Different open weight fashions can name instruments, but they don’t carry out reliably, and that is what differentiates them from Gemma 4. The mannequin persistently offers legitimate JSON arguments, processes elective parameters accurately, and determines when to return data and never name a device. As you retain utilizing it, have in mind the next:
- Schema high quality is critically essential. In case your description area is obscure, you’ll have a tough time figuring out arguments to your device. Be particular with models, codecs, and examples.
- The required array is validated by Gemma 4. Gemma 4 respects the wanted/elective distinction.
- As soon as the device returns a end result, that end result turns into a context for any of the “function”: “device” messages you ship throughout your remaining cross. The richer the end result from the device, the richer the response will probably be.
- A standard mistake is to return the device end result as “function”: “consumer” as a substitute of “function”: “device”, because the mannequin won’t attribute it accurately and can try to re-request the decision.

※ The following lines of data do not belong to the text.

(** * model-signing: directory serializer and root digest

    A shallow embedding of [serializer/dir/serializer.go] and
    [serializer/options] of carabiner-dev/model-signing, together with
    models of the Go standard-library routines the serializer calls
    ([crypto/sha256], [encoding/hex], [strings], [path/filepath] on a
    Unix host, and the slice primitives [make], [copy], [append]).

    Conventions:
    - a Go [string] is a [string] (a sequence of 8-bit characters);
    - a Go [byte] is a [Z] in [0, 256), a [uint32] a [Z] reduced modulo
      [2^32], a [uint64] a [Z] reduced modulo [2^64];
    - a Go [error] is a value of the inductive type [error]; a function
      returning [(T, error)] returns a [Result T];
    - Go maps are [gmap]s; a lookup of a missing key that yields the zero
      value in Go is written [default zero (m !! k)];
    - slices share backing arrays, which live in an explicit [Store]. *)

From Stdlib Require Import ZArith Ascii String List Lia Bool.
From stdpp Require Import base tactics option list gmap strings sorting.

Local Open Scope Z_scope.

(** ** Errors *)

(** Go [error] values.  [errorString] is what [errors.New] and a
    [fmt.Errorf] without [%w] build; [wrapError prefix err] is
    [fmt.Errorf(prefix + "%w", err)]; [osError] is an error reported by
    the operating system, with its message; [SkipDir] and [SkipAll] are
    the sentinels of [path/filepath]; [InvalidByteError] and [ErrLength]
    are those of [encoding/hex]. *)
Inductive error : Type :=
| errorString (s : string)
| wrapError (prefix : string) (err : error)
| osError (msg : string)
| SkipDir
| SkipAll
| InvalidByteError (b : Z)
| ErrLength.

Global Instance error_eq_dec : EqDecision error.
Proof. solve_decision. Defined.
(** X23.  After a load of a file into the empty tables, the list of an
    extension in [_ext2mime_map] holds the MIME types that the lines of
    the file give to that extension, each once, in the order in which
    they first appear in the file. *)
Theorem first_load_orders_mimes lines cls ext :
  _load (Some lines) class_body = (Ok cls, cls) →
  default [] (_ext2mime_map cls !! ext) = first_appearances (mimes_of ext lines).
Proof.
  intros H. apply _load_some in H.
  rewrite (load_lines_ext2mime _ _ _ ext H). cbn [class_body _ext2mime_map].
  rewrite lookup_empty. apply fold_append_new_first_appearances.
Qed.

Lemma first_load_orders_mimes_witness :
  default [] (_ext2mime_map (loaded (globs_ogg ++ globs_ogg)) !! ".ogg")
  = first_appearances (mimes_of ".ogg" (globs_ogg ++ globs_ogg)).
Proof.
  apply (first_load_orders_mimes (globs_ogg ++ globs_ogg)
           (loaded (globs_ogg ++ globs_ogg)) ".ogg").
  vm_compute. reflexivity.
Defined.

(** X24.  While the globs file holds a line that is neither blank nor a
    comment and does not have exactly one colon, no [PathExt] can be
    constructed: [__new__] raises [ValueError] for every path, from any
    state of the tables. *)
Theorem new_raises_on_malformed_globs lines ln path cls :
  ln ∈ lines →
  PyStr.truthy ln = true →
  PyStr.startswith "#" ln = false →
  count_char ":" ln ≠ 1 →
  fst (__new__ (Some lines) path cls) = Raise ValueError.
Proof.
  intros Hin Ht Hc Hn.
  assert (line_entry ln = Malformed) as Hm by by apply line_entry_malformed.
  assert (fst (load_lines lines cls) = Raise ValueError) as Hr.
  { clear Ht Hc Hn. revert cls.
    induction lines as [|ln' rest IH]; intros cls; [by inversion Hin|].
    cbn [load_lines]. rewrite load_line_unfold.
    apply elem_of_cons in Hin as [<-|Hin]; [by rewrite Hm|].
    destruct (line_entry ln') as [| |mime ext]; [by apply IH|done|by apply IH]. }
  unfold __new__. cbn [_load].
  destruct (load_lines lines cls) as [[[]|e] c]; cbn [fst] in *; congruence.
Qed.
(** * A shallow embedding of the MNIST neural-network engine

    The development follows the two implementations of the repository:
    the templated engine of [Network.hpp] (module-level definitions of the
    section [Engine]) and the earlier fixed engine of [main4.cpp] (module
    [Main4]).  Machine integers are [Z] with the 32-bit wrap-around written
    out, arrays are lists with the bounds behaviour of their C++ container,
    fallible code lives in the error monad [result], and mutation is
    explicit passing of the network [Store]. *)

From Stdlib Require Import ZArith QArith Lia Bool.
From stdpp Require Import base list.

Open Scope Z_scope.

(** ** Outcomes of a call *)

(** [Fatal] is a halt of the process ([__builtin_trap], a failed [assert],
    an uncaught [std::out_of_range]); [Undefined] is undefined behaviour
    ([__builtin_unreachable], an unchecked out-of-bounds access, a division
    by zero); [OutOfFuel] is a forwarding chain that does not end. *)
Inductive result (A : Type) : Type :=
| Ok (a : A)
| Fatal
| Undefined
| OutOfFuel.

Arguments Ok {A} a.
Arguments Fatal {A}.
Arguments Undefined {A}.
Arguments OutOfFuel {A}.

Definition bind {A B : Type} (m : result A) (k : A -> result B) : result B :=
  match m with
  | Ok a => k a
  | Fatal => Fatal
  | Undefined => Undefined
  | OutOfFuel => OutOfFuel
  end.

Notation "'let*' x ':=' e 'in' k" := (bind e (fun x => k))
  (at level 10, x pattern, e at level 100, k at level 200).

(** A loop with an accumulator: [for (x : l) acc = body(acc, x)]. *)
Fixpoint foldM {A S : Type} (body : S -> A -> result S) (l : list A) (s : S)
  : result S :=
  match l with
  | [] => Ok s
  | x :: l' => let* s' := body s x in foldM body l' s'
  end.

(** ** 32-bit [unsigned] arithmetic *)

Definition UINT_MODULUS : Z := 2 ^ 32.

Definition wrap (z : Z) : Z := z mod UINT_MODULUS.
Definition uadd (a b : Z) : Z := wrap (a + b).
Definition usub (a b : Z) : Z := wrap (a - b).
Definition umul (a b : Z) : Z := wrap (a * b).
Definition udiv (a b : Z) : result Z :=
  if b =? 0 then Undefined else Ok (a / b).
Definition umod (a b : Z) : result Z :=
  if b =? 0 then Undefined else Ok (a mod b).

Definition is_unsigned (z : Z) : Prop := 0 <= z < UINT_MODULUS.

(** [for (unsigned i = 0; i < n; ++i)] visits [urange n]. *)
Definition urange (n : Z) : list Z := map Z.of_nat (seq 0 (Z.to_nat n)).

(** ** Conversions between 1-D and 3-D coordinates (Network.hpp:62-74) *)

Definition getX (index dimX : Z) : result Z := umod index dimX.

Definition getY (index dimX dimY : Z) : result Z :=
  let* q := udiv index dimX in umod q dimY.

Definition getZ (index dimX dimY : Z) : result Z :=
  udiv index (umul dimX dimY).

Definition getIndex (x y z dimX dimY : Z) : Z :=
  uadd (uadd (umul (umul dimX dimY) z) (umul dimX y)) x.

(** ** Single-precision arithmetic as an interface

    The engine only combines floats through the operations below; the
    properties proved here are about which operations are applied to which
    operands, so the operations stay abstract.  [fmul_comm] is the one law used (IEEE
    multiplication is commutative). *)
Class FloatOps (F : Type) : Type := {
  f0 : F;                          (* 0.0f *)
  f1 : F;                          (* 1.0f *)
  f2 : F;                          (* 2.0f *)
  FLT_MIN : F;                     (* std::numeric_limits<float>::min() *)
  fadd : F -> F -> F;
  fsub : F -> F -> F;
  fmul : F -> F -> F;
  fdiv : F -> F -> F;
  flt : F -> F -> bool;            (* operator< *)
  fexp : F -> F;                   (* std::exp *)
  fsqrt : F -> F;                  (* std::sqrt *)
  fpow : F -> F -> F;              (* std::pow *)
  of_unsigned : Z -> F;            (* conversion unsigned -> float *)
  fmul_comm : forall a b, fmul a b = fmul b a
}.

(** [std::max(a, b)] is [(a < b) ? b : a]. *)
Definition fmax {F} `{FloatOps F} (a b : F) : F := if flt a b then b else a.

(** Left-to-right summation starting from [0.0f], the order of every
    accumulation loop of the engine. *)
Definition fsum {F} `{FloatOps F} (l : list F) : F := fold_left fadd l f0.

(** [std::default_random_engine] and [std::normal_distribution<float>]:
    both are objects with state, and a draw advances both. *)
Class RandomOps (F : Type) : Type := {
  default_random_engine : Type;
  engine_seed : Z -> default_random_engine;
  normal_distribution : Type;
  normal_new : normal_distribution;
  normal_draw : normal_distribution -> default_random_engine ->
                F * normal_distribution * default_random_engine
}.

(** ** Containers *)

Definition in_bounds (i n : Z) : bool := (0 <=? i) && (i <? n).

(** A C array or a [std::vector] read with [operator[]]: no check. *)
Definition arr_get {T} (a : list T) (i : Z) : result T :=
  if in_bounds i (Z.of_nat (length a)) then
    match a !! Z.to_nat i with Some v => Ok v | None => Undefined end
  else Undefined.

Definition arr_set {T} (a : list T) (i : Z) (v : T) : result (list T) :=
  if in_bounds i (Z.of_nat (length a)) then Ok (<[Z.to_nat i := v]> a)
  else Undefined.

(** [std::vector::at]: throws [std::out_of_range], which nothing catches. *)
Definition vec_at {T} (a : list T) (i : Z) : result T :=
  if in_bounds i (Z.of_nat (length a)) then
    match a !! Z.to_nat i with Some v => Ok v | None => Fatal end
  else Fatal.

(** [boost::multi_array]: extents and the elements in row-major order. *)
Record multi_array (T : Type) : Type := mkArray {
  shape : list Z;
  elements : list T
}.
Arguments mkArray {T} shape elements.
Arguments shape {T} m.
Arguments elements {T} m.

Definition num_elements {T} (a : multi_array T) : Z :=
  fold_right Z.mul 1 (shape a).

Definition extent {T} (a : multi_array T) (d : nat) : Z := nth d (shape a) 0.

Definition ma_with_elements {T} (a : multi_array T) (l : list T)
  : multi_array T := mkArray (shape a) l.

Definition tabulate3 {T} (d0 d1 d2 : Z) (f : Z -> Z -> Z -> T) : list T :=
  flat_map (fun i => flat_map (fun j => map (f i j) (urange d2)) (urange d1))
           (urange d0).

(** ** The gradient step of a fully-connected neuron

    [FullyConnectedNeuron::endBatch] is the same code in Network.hpp
    (223-246) and in main4.cpp (284-308): a loop over the weights and a
    loop for the bias.  [input i j] is the read
    [inputs->getNeuron(i).activations[j]], [rate] is
    [learningRate / mbSize] and [reg] the decay factor. *)

Definition regularisation {F : Type} {FO : FloatOps F}
    (learningRate lambda : F) (numTrainingImages : Z) : F :=
  fsub f1 (fmul learningRate (fdiv lambda (of_unsigned numTrainingImages))).

Definition batchRate {F : Type} {FO : FloatOps F}
    (mbSize : Z) (learningRate : F) : F :=
  fdiv learningRate (of_unsigned mbSize).

Definition endBatch_weights {F : Type} {FO : FloatOps F}
    (input : Z -> Z -> result F) (errors : list F) (rate reg : F)
    (mbSize size : Z) (weights : list F) : result (list F) :=
  foldM (fun weights i =>
           let* weightDelta :=
             foldM (fun delta j =>
                      let* a := input i j in
                      let* e := arr_get errors j in
                      Ok (fadd delta (fmul a e)))
                   (urange mbSize) f0 in
           let weightDelta := fmul weightDelta rate in
           let* w := arr_get weights i in
           let* weights := arr_set weights i (fmul w reg) in
           let* w := arr_get weights i in
           arr_set weights i (fsub w weightDelta))
        (urange size) weights.

Definition endBatch_bias {F : Type} {FO : FloatOps F}
    (errors : list F) (rate : F) (mbSize : Z) (bias : F) : result F :=
  let* biasDelta :=
    foldM (fun delta j => let* e := arr_get errors j in Ok (fadd delta e))
          (urange mbSize) f0 in
  let biasDelta := fmul biasDelta rate in
  Ok (fsub bias biasDelta).

(** * The templated engine of Network.hpp *)

Section Engine.

Context {F : Type} {FO : FloatOps F} {RO : RandomOps F}.

(** Build mode ([-DNDEBUG]) and the mini-batch size template parameter. *)
Variable NDEBUG : bool.
Variable mbSize : Z.

(** The content of float storage that no constructor initialises. *)
Variable indeterminate : F.

(** Network.hpp:23-27. *)
Definition UNREACHABLE {A : Type} : result A :=
  if NDEBUG then Undefined else Fatal.

(** [assert(c)] of <cassert>: compiled out under NDEBUG. *)
Definition assert (c : bool) : result unit :=
  if NDEBUG then Ok tt else if c then Ok tt else Fatal.

(** The range check of [multi_array::operator[]] ([BOOST_ASSERT]); without
    it an index out of range is an access out of bounds. *)
Definition BOOST_ASSERT (c : bool) : result unit :=
  if c then Ok tt else if NDEBUG then Undefined else Fatal.

Fixpoint ma_offset (exts idxs : list Z) (acc : Z) : result Z :=
  match exts, idxs with
  | [], [] => Ok acc
  | e :: exts', i :: idxs' =>
      let* _ := BOOST_ASSERT (in_bounds i e) in
      ma_offset exts' idxs' (acc * e + i)
  | _, _ => Undefined
  end.

Definition ma_get {T} (a : multi_array T) (idxs : list Z) : result T :=
  let* off := ma_offset (shape a) idxs 0 in arr_get (elements a) off.
(** C3, amended.  Let machine [machineId d] hold an active activation of
    the license with key [licenseKey d].  Then no validation of that pair
    moves a slot: bindings, active flags, the number of activations, the
    license rows (cached count included) and every active-device count
    stay as they were.  With a well-formed key the call has three
    outcomes.  A deactivated license is refused as [inactive] and an
    active license whose expiration has passed as [expired], and nothing
    is written.  For an active license that is not expired the call
    succeeds and reports the active-device count found before the call;
    it writes the rows with the id of the matching activation and nothing
    else: [lastSeenAt] becomes the time of the call, [osVersion] and
    [appVersion] become the requested values where the request gives one
    and keep the stored value where it does not, the other columns and
    every other row and table are kept; repeating the call any number of
    times gives that same answer every time. *)
Theorem revalidation_keeps_slots (d : ValidateLicenseDto) (s : Store) (license : License.t) :
  LicenseService.findUnique (licenseKey d) s = Some license ->
  boundTo license (machineId d) s ->
  (forall now,
      slots (snd (LicenseService.validateLicense now d s)) = slots s
      /\ licenses (snd (LicenseService.validateLicense now d s)) = licenses s
      /\ List.length (activations (snd (LicenseService.validateLicense now d s)))
         = List.length (activations s)
      /\ forall l, activeCount l (snd (LicenseService.validateLicense now d s))
                   = activeCount l s)
  /\ (LicenseKey.isValidLicenseKeyFormat (licenseKey d) = true ->
      (License.isActive license = false ->
       forall now,
         LicenseService.validateLicense now d s
         = (mkLicenseResponse false "This license has been deactivated" None
              (Some inactive) None, s))
      /\ (License.isActive license = true ->
          forall now t,
            License.expiresAt license = Some t -> t < now ->
            LicenseService.validateLicense now d s
            = (mkLicenseResponse false "This license has expired" None
                 (Some expired) None, s))
      /\ (License.isActive license = true ->
          (forall now,
              unexpired now license ->
              fst (LicenseService.validateLicense now d s)
              = validated "License validated successfully" license (activeCount license s)
              /\ updates (snd (LicenseService.validateLicense now d s)) = updates s
              /\ updateHistory (snd (LicenseService.validateLicense now d s))
                 = updateHistory s
              /\ nextId (snd (LicenseService.validateLicense now d s)) = nextId s
              /\ exists existing,
                   In existing (activations s)
                   /\ LicenseActivation.licenseId existing = License.id license
                   /\ LicenseActivation.machineId existing = machineId d
                   /\ LicenseActivation.isActive existing = true
                   /\ Forall2
                        (fun a a' =>
                           if Nat.eqb (LicenseActivation.id a)
                                (LicenseActivation.id existing)
                           then sameBinding a a'
                                /\ LicenseActivation.lastSeenAt a' = Some now
                                /\ LicenseActivation.osVersion a'
                                   = match osVersion d with
                                     | Some v => Some v
                                     | None => LicenseActivation.osVersion a
                                     end
                                /\ LicenseActivation.appVersion a'
                                   = match appVersion d with
                                     | Some v => Some v
                                     | None => LicenseActivation.appVersion a
                                     end
                           else a' = a)
                        (activations s)
                        (activations (snd (LicenseService.validateLicense now d s))))
          /\ (forall nows,
                 Forall (fun now => unexpired now license) nows ->
                 Forall (eq (validated "License validated successfully" license
                               (activeCount license s)))
                   (fst (validateAll (map (fun now => (now, d)) nows) s))
                 /\ List.length (fst (validateAll (map (fun now => (now, d)) nows) s))
                    = List.length nows
                 /\ slots (snd (validateAll (map (fun now => (now, d)) nows) s))
                    = slots s
                 /\ licenses (snd (validateAll (map (fun now => (now, d)) nows) s))
                    = licenses s))).
Proof.
  intros Hl Hb. split.
  - intros now. destruct (validate_bound_store now d s license Hl Hb) as [Hs Hls].
    repeat split; try assumption.
    + now apply slots_length.
    + intros l. now apply activeCount_slots.
  - intros Hf. split; [|split].
    + intros Ha now. now apply (proj1 (validate_bound_off now d s license Hl Hf)).
    + intros Ha now t Ht Hlt.
      now apply (proj2 (validate_bound_off now d s license Hl Hf) Ha t).
    + intros Ha. split.
      * intros now Hu.
        destruct (validate_bound_answer now d s license Hl Hb Hf Ha Hu)
          as (Hr & existing & Hin & Hlid & Hm & Hact & Hs).
        split; [exact Hr|]. rewrite Hs.
        split; [reflexivity|]. split; [reflexivity|]. split; [reflexivity|].
        exists existing. repeat split; try assumption.
        apply refresh_rows.
      * intros nows Hu. now apply revalidate_many.
Qed.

Additionally learn: High 10 Gemma 4 Tasks That Will Blow Your Thoughts
Conclusion
You will have created an actual AI agent that makes use of the Gemma 4 function-calling function, and it’s working fully domestically. The agent-based system makes use of all of the parts of the structure in manufacturing. Potential subsequent steps can embody:
- including a file system device that can permit for studying and writing native information on demand;
- utilizing a SQL database as a way for making pure language knowledge queries;
- making a reminiscence device that can create session summaries and write them to disk, thus offering the agent with the power to recall previous conversations
The open-weight AI agent ecosystem is evolving shortly. The flexibility for Gemma 4 to natively help structured operate calling affords substantial autonomous performance to you with none reliance on the cloud. Begin small, create a working system, and the constructing blocks to your subsequent initiatives will probably be prepared so that you can chain collectively.
Login to proceed studying and luxuriate in expert-curated content material.